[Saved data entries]
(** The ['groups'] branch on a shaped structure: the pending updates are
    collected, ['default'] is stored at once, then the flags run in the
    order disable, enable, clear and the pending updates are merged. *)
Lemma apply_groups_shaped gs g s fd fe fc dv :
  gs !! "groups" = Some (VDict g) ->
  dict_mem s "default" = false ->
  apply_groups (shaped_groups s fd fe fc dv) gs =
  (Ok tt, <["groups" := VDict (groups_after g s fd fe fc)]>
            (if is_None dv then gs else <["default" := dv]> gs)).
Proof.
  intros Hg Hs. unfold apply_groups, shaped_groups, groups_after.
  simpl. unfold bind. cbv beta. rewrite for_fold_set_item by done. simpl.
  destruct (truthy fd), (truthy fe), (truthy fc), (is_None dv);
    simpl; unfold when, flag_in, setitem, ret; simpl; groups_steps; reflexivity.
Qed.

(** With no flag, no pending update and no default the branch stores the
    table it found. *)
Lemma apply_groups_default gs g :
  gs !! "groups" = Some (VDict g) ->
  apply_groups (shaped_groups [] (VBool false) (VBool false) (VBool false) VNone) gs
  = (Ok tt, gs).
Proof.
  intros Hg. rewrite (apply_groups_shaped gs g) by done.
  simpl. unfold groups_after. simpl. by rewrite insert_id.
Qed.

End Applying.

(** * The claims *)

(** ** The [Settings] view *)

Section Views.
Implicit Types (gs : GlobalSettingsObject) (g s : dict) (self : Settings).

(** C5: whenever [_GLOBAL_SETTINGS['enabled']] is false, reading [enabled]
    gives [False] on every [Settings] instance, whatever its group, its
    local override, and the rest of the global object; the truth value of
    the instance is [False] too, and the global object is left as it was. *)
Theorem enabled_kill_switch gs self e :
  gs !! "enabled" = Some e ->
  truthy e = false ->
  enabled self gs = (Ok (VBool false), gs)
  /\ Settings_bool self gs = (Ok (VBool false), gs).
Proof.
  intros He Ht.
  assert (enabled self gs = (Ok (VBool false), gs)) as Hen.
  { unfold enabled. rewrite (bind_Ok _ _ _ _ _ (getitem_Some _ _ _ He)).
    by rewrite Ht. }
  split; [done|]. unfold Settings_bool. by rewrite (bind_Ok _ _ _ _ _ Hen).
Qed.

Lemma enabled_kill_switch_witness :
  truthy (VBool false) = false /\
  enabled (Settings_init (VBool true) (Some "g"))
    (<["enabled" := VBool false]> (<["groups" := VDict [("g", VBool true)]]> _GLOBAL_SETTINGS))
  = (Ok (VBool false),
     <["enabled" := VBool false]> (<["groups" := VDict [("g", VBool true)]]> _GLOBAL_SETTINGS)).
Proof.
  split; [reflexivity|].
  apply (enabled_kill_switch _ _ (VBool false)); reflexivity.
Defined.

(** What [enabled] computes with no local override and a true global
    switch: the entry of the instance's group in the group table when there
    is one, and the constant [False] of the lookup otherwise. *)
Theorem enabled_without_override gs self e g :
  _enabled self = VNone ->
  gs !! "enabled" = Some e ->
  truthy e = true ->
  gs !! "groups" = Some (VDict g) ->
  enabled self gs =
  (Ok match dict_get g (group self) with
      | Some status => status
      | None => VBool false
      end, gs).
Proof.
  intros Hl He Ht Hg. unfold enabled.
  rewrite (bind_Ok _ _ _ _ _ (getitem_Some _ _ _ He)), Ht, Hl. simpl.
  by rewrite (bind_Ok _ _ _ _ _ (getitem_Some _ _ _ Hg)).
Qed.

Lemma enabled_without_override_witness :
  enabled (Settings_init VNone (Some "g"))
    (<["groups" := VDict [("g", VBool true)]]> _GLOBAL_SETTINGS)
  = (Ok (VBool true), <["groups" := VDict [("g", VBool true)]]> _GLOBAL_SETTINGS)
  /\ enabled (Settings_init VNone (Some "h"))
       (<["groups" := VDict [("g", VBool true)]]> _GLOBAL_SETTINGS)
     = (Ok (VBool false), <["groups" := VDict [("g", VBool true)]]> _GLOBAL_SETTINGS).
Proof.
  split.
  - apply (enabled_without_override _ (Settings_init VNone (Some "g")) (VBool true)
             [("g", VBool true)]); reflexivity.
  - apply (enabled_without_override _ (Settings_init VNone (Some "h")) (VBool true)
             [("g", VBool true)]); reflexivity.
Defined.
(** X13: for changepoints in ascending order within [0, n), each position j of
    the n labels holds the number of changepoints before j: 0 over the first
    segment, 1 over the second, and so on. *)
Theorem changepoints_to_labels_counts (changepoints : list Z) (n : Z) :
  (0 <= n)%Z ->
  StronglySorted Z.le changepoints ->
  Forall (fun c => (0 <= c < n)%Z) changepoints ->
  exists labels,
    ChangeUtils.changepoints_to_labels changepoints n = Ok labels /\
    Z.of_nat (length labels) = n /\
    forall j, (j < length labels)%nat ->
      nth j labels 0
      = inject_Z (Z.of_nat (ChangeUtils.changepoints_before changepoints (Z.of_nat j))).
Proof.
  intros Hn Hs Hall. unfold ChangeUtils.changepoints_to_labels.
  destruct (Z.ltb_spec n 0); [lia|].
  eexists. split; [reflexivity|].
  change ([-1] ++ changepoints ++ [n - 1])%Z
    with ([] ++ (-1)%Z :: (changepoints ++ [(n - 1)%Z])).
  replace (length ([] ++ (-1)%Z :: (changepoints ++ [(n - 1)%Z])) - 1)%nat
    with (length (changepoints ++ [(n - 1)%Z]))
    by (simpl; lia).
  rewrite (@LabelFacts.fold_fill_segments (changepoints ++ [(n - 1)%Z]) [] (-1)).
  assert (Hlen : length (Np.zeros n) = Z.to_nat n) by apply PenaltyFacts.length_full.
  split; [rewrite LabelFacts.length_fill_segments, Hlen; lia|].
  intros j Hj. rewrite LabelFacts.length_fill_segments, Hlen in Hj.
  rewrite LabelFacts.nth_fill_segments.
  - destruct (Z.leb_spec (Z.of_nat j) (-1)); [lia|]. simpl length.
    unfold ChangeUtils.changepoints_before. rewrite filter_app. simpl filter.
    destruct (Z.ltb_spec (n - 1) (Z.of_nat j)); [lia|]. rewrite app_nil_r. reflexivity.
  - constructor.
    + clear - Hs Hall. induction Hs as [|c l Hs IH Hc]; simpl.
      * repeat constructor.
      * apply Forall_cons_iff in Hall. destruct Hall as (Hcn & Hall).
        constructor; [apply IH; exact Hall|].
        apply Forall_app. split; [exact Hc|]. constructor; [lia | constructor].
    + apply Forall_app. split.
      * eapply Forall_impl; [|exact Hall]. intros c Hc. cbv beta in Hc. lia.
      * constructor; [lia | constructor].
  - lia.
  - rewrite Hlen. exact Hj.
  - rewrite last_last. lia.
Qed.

▸ **EXERCISE REQUIREMENTS**: Copy out each line of the entries above that holds "exact".

▸ **SOLUTION FOR THIS EXERCISE**:
        constructor; [apply IH; exact Hall|].
        apply Forall_app. split; [exact Hc|]. constructor; [lia | constructor].
      * eapply Forall_impl; [|exact Hall]. intros c Hc. cbv beta in Hc. lia.
  - rewrite Hlen. exact Hj.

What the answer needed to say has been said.